A Chance To Live, a campaign founded by The Northern Echo to improve treatment for heart patients, has largely succeeded in its aims.

Since its launch in 1999, heart disease treatment for patients in the region has been transformed.

But with signs that heart disease is affecting more and more people and concerns about obesity and lack of exercise, the emphasis of the campaign has shifted to preventing heart disease.

That shift has not come too soon if a survey of teenage pupils in Darlington is anything to go by.

A questionnaire compiled by Mark Burton, who runs the Darlington Community Hub website, found that only 22 per cent of 423 teenagers questioned took part in physical activity outside school and more than half ate unhealthy foods for lunch.

Yesterday, the British Heart Foundation estimated that the number of people living with coronary heart disease is rising, reaching a record 2.7m.

Earlier this year, Health Secretary John Reid heaped praise on A Chance To Live after it mobilised 4,000 people to take part in The Great North Walk, near Wolsingham, County Durham, last summer.

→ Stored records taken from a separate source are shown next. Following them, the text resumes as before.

Lemma codePoints_valid : forall s cps,
  Utf16.codePoints s = Some cps -> Forall KeySpec.isCodePoint cps.
Proof.
  assert (Hboth : forall s,
    (forall cps, Utf16.codePoints s = Some cps -> Forall KeySpec.isCodePoint cps) /\
    (forall u cps, Utf16.codePoints (u :: s) = Some cps -> Forall KeySpec.isCodePoint cps)).
  { induction s as [| t s [IH1 IH2]].
    - split; [intros cps [= <-]; constructor |].
      intros u cps. simpl. destruct (Utf16.isHighSurrogate u); [discriminate |].
      destruct (Utf16.isLowSurrogate u); [discriminate |].
      intros [= <-]. repeat constructor; pose proof (code_range u); unfold KeySpec.isCodePoint; lia.
    - split; [apply IH2 |]. intros u cps.
      change (Utf16.codePoints (u :: t :: s)) with
        (if Utf16.isHighSurrogate u then
           if Utf16.isLowSurrogate t
           then cons (Utf16.pairCodePoint u t) <$> Utf16.codePoints s
           else None
         else if Utf16.isLowSurrogate u then None
         else cons (Utf16.code u) <$> Utf16.codePoints (t :: s)).
      destruct (Utf16.isHighSurrogate u) eqn:Hh.
      + destruct (Utf16.isLowSurrogate t) eqn:Hl; [| discriminate].
        destruct (Utf16.codePoints s) as [rest |] eqn:Hs; [| discriminate].
        intros [= <-]. constructor; [| apply IH1; reflexivity].
        unfold Utf16.isHighSurrogate, Utf16.isLowSurrogate in *.
        unfold KeySpec.isCodePoint, Utf16.pairCodePoint. lia.
      + destruct (Utf16.isLowSurrogate u); [discriminate |].
        destruct (Utf16.codePoints (t :: s)) as [rest |] eqn:Hs; [| discriminate].
        intros [= <-]. constructor; [| apply IH2 with t; exact Hs].
        pose proof (code_range u). unfold KeySpec.isCodePoint. lia. }
  intros s. apply Hboth.
Qed.


Lemma list_ind_pairs {A} (P : list A -> Prop) :
  P [] -> (forall u, P [u]) ->
  (forall u t s, P s -> P (t :: s) -> P (u :: t :: s)) ->
  forall s, P s.
Proof.
  intros H0 H1 H2.
  assert (Hboth : forall s, P s /\ forall u, P (u :: s)).
  { induction s as [| t s [IH1 IH2]]; [by auto |].
    split; [apply IH2 |]. intros u. apply H2; [exact IH1 | apply IH2]. }
  intros s. apply Hboth.
Qed.

Lemma codePoints_unit u :
  Utf16.codePoints [u] =
  if Utf16.isHighSurrogate u || Utf16.isLowSurrogate u then None
  else Some [Utf16.code u].
Proof.
  simpl. destruct (Utf16.isHighSurrogate u); [reflexivity |].
  destruct (Utf16.isLowSurrogate u); reflexivity.
Qed.

Lemma codePoints_cons u t s :
  Utf16.codePoints (u :: t :: s) =
  if Utf16.isHighSurrogate u then
    if Utf16.isLowSurrogate t
    then cons (Utf16.pairCodePoint u t) <$> Utf16.codePoints s
    else None
  else if Utf16.isLowSurrogate u then None
  else cons (Utf16.code u) <$> Utf16.codePoints (t :: s).
Proof. reflexivity. Qed.

(** The strings [codePoints] reads are the well-formed ones. *)
Lemma codePoints_wellFormed s :
  is_Some (Utf16.codePoints s) <-> KeySpec.wellFormed s.
Proof.
  induction s as [| u | u t s IH1 IH2] using list_ind_pairs.
  - split; [constructor | by eexists].
  - rewrite codePoints_unit. split.
    + destruct (Utf16.isHighSurrogate u) eqn:Hh; [intros [x [=]] |].
      destruct (Utf16.isLowSurrogate u) eqn:Hl; [intros [x [=]] |].
      intros _. apply KeySpec.wellFormed_unit; [assumption .. | constructor].
    + inversion 1 as [| ? ? Hh Hl _ |]; subst. rewrite Hh, Hl. by eexists.
  - rewrite codePoints_cons. split.
    + destruct (Utf16.isHighSurrogate u) eqn:Hh.
      * destruct (Utf16.isLowSurrogate t) eqn:Hl; [| intros [x [=]]].
        intros Hs. apply KeySpec.wellFormed_pair; [assumption .. |].
        apply IH1. destruct (Utf16.codePoints s); [by eexists |].
        destruct Hs as [x [=]].
      * destruct (Utf16.isLowSurrogate u) eqn:Hl; [intros [x [=]] |].
        intros Hs. apply KeySpec.wellFormed_unit; [assumption .. |].
        apply IH2. destruct (Utf16.codePoints (t :: s)); [by eexists |].
        destruct Hs as [x [=]].
    + inversion 1 as [| ? ? Hh Hl Hs | ? ? ? Hh Hl Hs]; subst.
      * rewrite Hh, Hl. apply IH2 in Hs as [x ->]. by eexists.
      * rewrite Hh, Hl. apply IH1 in Hs as [x ->]. by eexists.
Qed.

The campaign began as a protest against excessively long waiting lists for heart patients who needed bypass surgery.

This year the campaign's target of no more than three month's wait for bypass surgery was within reach after massive investment in regional hospitals.

After the campaign was backed by Wear Valley District Council, Durham Dales Primary Care Trust and Northumbrian Water last year, there have been dramatic increases in the number of people in the Wear Valley and Teesdale taking part in physical activities.

Now Darlington Primary Care Trust and Darlington Borough Council have decided to join the campaign, pledging to do their bit to turn back the rising tide of heart disease.